◆ Required action ◆
Each line of the records is to be copied verbatim.

◆ Exercise input ◆
(* ===== verification/SpecHandlers.v ===== *)
(** * The handlers of the sections of config.json

    src/src/spec_handlers/*.c, src/src/spec_handler.c and
    [cc_oci_process_config] of src/src/oci-config.c.  The handlers walk the
    tree that src/src/json.c builds.  Three of them collect an element in a
    static variable until its separator comes; the statics are part of the
    state ([statics]), so that what one call leaves behind is seen by the
    next.  [error_detected] is reset when a section starts. *)

From S2P Require Import Prelude GLib GLibRef Sys Types Util Json Namespace Semver Config.

Record statics := Statics {
  current_hook : option oci_cfg_hook;
  current_ns : option oci_cfg_namespace;
  current_mount : option cc_oci_mount
}.

Definition statics_zero : statics := Statics None None None.

(** What the callbacks of one section share: the list being built, the
    element being collected and [error_detected]. *)
Record collect (A : Type) := Collect {
  col_list : list A; col_current : option A; col_error : bool
}.
Arguments Collect {A}.
Arguments col_list {A}.
Arguments col_current {A}.
Arguments col_error {A}.

(** [mnt_flag_map], with the [MS_*] values of mount(2). *)
Definition MS_REC : Z := 16384.
Definition MS_PRIVATE : Z := 262144.
Definition MS_SLAVE : Z := 524288.
Definition MS_SHARED : Z := 1048576.

Definition mnt_flag_map : list (string * Z) := [
  ("bind", MS_BIND); ("dirsync", 128); ("mandlock", 64); ("move", 8192); ("noatime", 1024);
  ("nodev", 4); ("nodiratime", 2048); ("noexec", 8); ("nosuid", 2); ("ro", 1);
  ("relatime", 2097152); ("remount", 32); ("silent", 32768); ("strictatime", 16777216);
  ("sync", 16); ("rbind", Z.lor MS_BIND MS_REC); ("rprivate", Z.lor MS_PRIVATE MS_REC);
  ("private", MS_PRIVATE); ("rslave", Z.lor MS_SLAVE MS_REC); ("slave", MS_SLAVE);
  ("rshared", Z.lor MS_SHARED MS_REC); ("shared", MS_SHARED) ].

Section spec_handlers.
Context `{GL : GLib} `{BD : Build}.

(** [g_ascii_strtoll (s, &endptr, 10)]; NULL gives 0. *)
Definition strtoll_null (s : cstr) : Z :=
  match s with None => 0 | Some s => st_num (g_ascii_strtoll s) end.

(** ** src/src/spec_handlers/annotations.c *)

Definition handle_annotation (config : cc_oci_config) (n : gnode) : cc_oci_config :=
  match gn_children n, gn_data n with
  | c :: _, Some k =>
      if negb (str_nonempty k) then config
      else
        let v := match gn_data c with
                 | Some v => if str_nonempty v then Some v else None
                 | None => None
                 end in
        let a := Annotation k v in
        let config := snd (cc_pod_handle_annotations config a) in
        set_oci (set_annotations (a :: annotations (oci config)) (oci config)) config
  | _, _ => config
  end.

Definition annotations_handle_section (n : gnode) (config : cc_oci_config) : bool * cc_oci_config :=
  (true, fold_left handle_annotation (gn_children n) config).

(** ** src/src/spec_handlers/hooks.c *)

Definition save_current_hook (s : collect oci_cfg_hook) : collect oci_cfg_hook :=
  match col_current s with
  | None => s
  | Some h =>
      if str_nonempty (hook_path h) then Collect (col_list s ++ [h]) None (col_error s)
      else Collect (col_list s) None true
  end.

Definition handle_hook (s : collect oci_cfg_hook) (n : gnode) : collect oci_cfg_hook :=
  if col_error s then s
  else
    match gn_data n with
    | None => save_current_hook s
    | Some _ =>
        match gn_children n with
        | [] => s
        | c :: _ =>
            let h := default oci_cfg_hook_zero (col_current s) in
            let h :=
              if g_streq (gn_data n) (Some "path")
              then set_hook_path (c_buf PATH_MAX (fmt_s (gn_data c))) h
              else if g_streq (gn_data n) (Some "args") then set_hook_args (node_to_strv n) h
              else if g_streq (gn_data n) (Some "env") then set_hook_env (node_to_strv n) h
              else if g_streq (gn_data n) (Some "timeout")
              then set_timeout (s32 (strtoll_null (gn_data c))) h
              else h in
            Collect (col_list s) (Some h) (col_error s)
        end
    end.

(** [config->oci.hooks], [current_hook] and [error_detected] *)
Definition hooks_state : Type := oci_cfg_hooks * option oci_cfg_hook * bool.

(** The nodes of one list, then the last hook. *)
Definition collect_hooks (n : gnode) (l : list oci_cfg_hook) (cur : option oci_cfg_hook) (err : bool)
    : collect oci_cfg_hook :=
  save_current_hook (fold_left handle_hook (gn_children n) (Collect l cur err)).

Definition handle_hooks_section (s : hooks_state) (n : gnode) : hooks_state :=
  let '(hs, cur, err) := s in
  match gn_children n with
  | [] => s
  | _ :: _ =>
      if err then s
      else if g_streq (gn_data n) (Some "prestart") then
        let c := collect_hooks n (prestart hs) cur err in
        (set_prestart (col_list c) hs, col_current c, col_error c)
      else if g_streq (gn_data n) (Some "poststart") then
        let c := collect_hooks n (poststart hs) cur err in
        (set_poststart (col_list c) hs, col_current c, col_error c)
      else if g_streq (gn_data n) (Some "poststop") then
        let c := collect_hooks n (poststop hs) cur err in
        (set_poststop (col_list c) hs, col_current c, col_error c)
      else s
  end.

Definition hooks_handle_section (n : gnode) (config : cc_oci_config) (st : statics)
    : bool * cc_oci_config * statics :=
  let '(hs, cur, err) :=
    fold_left handle_hooks_section (gn_children n) (hooks (oci config), current_hook st, false) in
  (negb err, set_oci (set_hooks hs (oci config)) config,
   Statics cur (current_ns st) (current_mount st)).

◆ Response for this exercise ◆
(* ===== verification/SpecHandlers.v ===== *)
(** * The handlers of the sections of config.json

    src/src/spec_handlers/*.c, src/src/spec_handler.c and
    [cc_oci_process_config] of src/src/oci-config.c.  The handlers walk the
    tree that src/src/json.c builds.  Three of them collect an element in a
    static variable until its separator comes; the statics are part of the
    state ([statics]), so that what one call leaves behind is seen by the
    next.  [error_detected] is reset when a section starts. *)

From S2P Require Import Prelude GLib GLibRef Sys Types Util Json Namespace Semver Config.

Record statics := Statics {
  current_hook : option oci_cfg_hook;
  current_ns : option oci_cfg_namespace;
  current_mount : option cc_oci_mount
}.

Definition statics_zero : statics := Statics None None None.

(** What the callbacks of one section share: the list being built, the
    element being collected and [error_detected]. *)
Record collect (A : Type) := Collect {
  col_list : list A; col_current : option A; col_error : bool
}.
Arguments Collect {A}.
Arguments col_list {A}.
Arguments col_current {A}.
Arguments col_error {A}.

(** [mnt_flag_map], with the [MS_*] values of mount(2). *)
Definition MS_REC : Z := 16384.
Definition MS_PRIVATE : Z := 262144.
Definition MS_SLAVE : Z := 524288.
Definition MS_SHARED : Z := 1048576.

Definition mnt_flag_map : list (string * Z) := [
  ("bind", MS_BIND); ("dirsync", 128); ("mandlock", 64); ("move", 8192); ("noatime", 1024);
  ("nodev", 4); ("nodiratime", 2048); ("noexec", 8); ("nosuid", 2); ("ro", 1);
  ("relatime", 2097152); ("remount", 32); ("silent", 32768); ("strictatime", 16777216);
  ("sync", 16); ("rbind", Z.lor MS_BIND MS_REC); ("rprivate", Z.lor MS_PRIVATE MS_REC);
  ("private", MS_PRIVATE); ("rslave", Z.lor MS_SLAVE MS_REC); ("slave", MS_SLAVE);
  ("rshared", Z.lor MS_SHARED MS_REC); ("shared", MS_SHARED) ].

Section spec_handlers.
Context `{GL : GLib} `{BD : Build}.

(** [g_ascii_strtoll (s, &endptr, 10)]; NULL gives 0. *)
Definition strtoll_null (s : cstr) : Z :=
  match s with None => 0 | Some s => st_num (g_ascii_strtoll s) end.

(** ** src/src/spec_handlers/annotations.c *)

Definition handle_annotation (config : cc_oci_config) (n : gnode) : cc_oci_config :=
  match gn_children n, gn_data n with
  | c :: _, Some k =>
      if negb (str_nonempty k) then config
      else
        let v := match gn_data c with
                 | Some v => if str_nonempty v then Some v else None
                 | None => None
                 end in
        let a := Annotation k v in
        let config := snd (cc_pod_handle_annotations config a) in
        set_oci (set_annotations (a :: annotations (oci config)) (oci config)) config
  | _, _ => config
  end.

Definition annotations_handle_section (n : gnode) (config : cc_oci_config) : bool * cc_oci_config :=
  (true, fold_left handle_annotation (gn_children n) config).

(** ** src/src/spec_handlers/hooks.c *)

Definition save_current_hook (s : collect oci_cfg_hook) : collect oci_cfg_hook :=
  match col_current s with
  | None => s
  | Some h =>
      if str_nonempty (hook_path h) then Collect (col_list s ++ [h]) None (col_error s)
      else Collect (col_list s) None true
  end.

Definition handle_hook (s : collect oci_cfg_hook) (n : gnode) : collect oci_cfg_hook :=
  if col_error s then s
  else
    match gn_data n with
    | None => save_current_hook s
    | Some _ =>
        match gn_children n with
        | [] => s
        | c :: _ =>
            let h := default oci_cfg_hook_zero (col_current s) in
            let h :=
              if g_streq (gn_data n) (Some "path")
              then set_hook_path (c_buf PATH_MAX (fmt_s (gn_data c))) h
              else if g_streq (gn_data n) (Some "args") then set_hook_args (node_to_strv n) h
              else if g_streq (gn_data n) (Some "env") then set_hook_env (node_to_strv n) h
              else if g_streq (gn_data n) (Some "timeout")
              then set_timeout (s32 (strtoll_null (gn_data c))) h
              else h in
            Collect (col_list s) (Some h) (col_error s)
        end
    end.

(** [config->oci.hooks], [current_hook] and [error_detected] *)
Definition hooks_state : Type := oci_cfg_hooks * option oci_cfg_hook * bool.

(** The nodes of one list, then the last hook. *)
Definition collect_hooks (n : gnode) (l : list oci_cfg_hook) (cur : option oci_cfg_hook) (err : bool)
    : collect oci_cfg_hook :=
  save_current_hook (fold_left handle_hook (gn_children n) (Collect l cur err)).

Definition handle_hooks_section (s : hooks_state) (n : gnode) : hooks_state :=
  let '(hs, cur, err) := s in
  match gn_children n with
  | [] => s
  | _ :: _ =>
      if err then s
      else if g_streq (gn_data n) (Some "prestart") then
        let c := collect_hooks n (prestart hs) cur err in
        (set_prestart (col_list c) hs, col_current c, col_error c)
      else if g_streq (gn_data n) (Some "poststart") then
        let c := collect_hooks n (poststart hs) cur err in
        (set_poststart (col_list c) hs, col_current c, col_error c)
      else if g_streq (gn_data n) (Some "poststop") then
        let c := collect_hooks n (poststop hs) cur err in
        (set_poststop (col_list c) hs, col_current c, col_error c)
      else s
  end.

Definition hooks_handle_section (n : gnode) (config : cc_oci_config) (st : statics)
    : bool * cc_oci_config * statics :=
  let '(hs, cur, err) :=
    fold_left handle_hooks_section (gn_children n) (hooks (oci config), current_hook st, false) in
  (negb err, set_oci (set_hooks hs (oci config)) config,
   Statics cur (current_ns st) (current_mount st)).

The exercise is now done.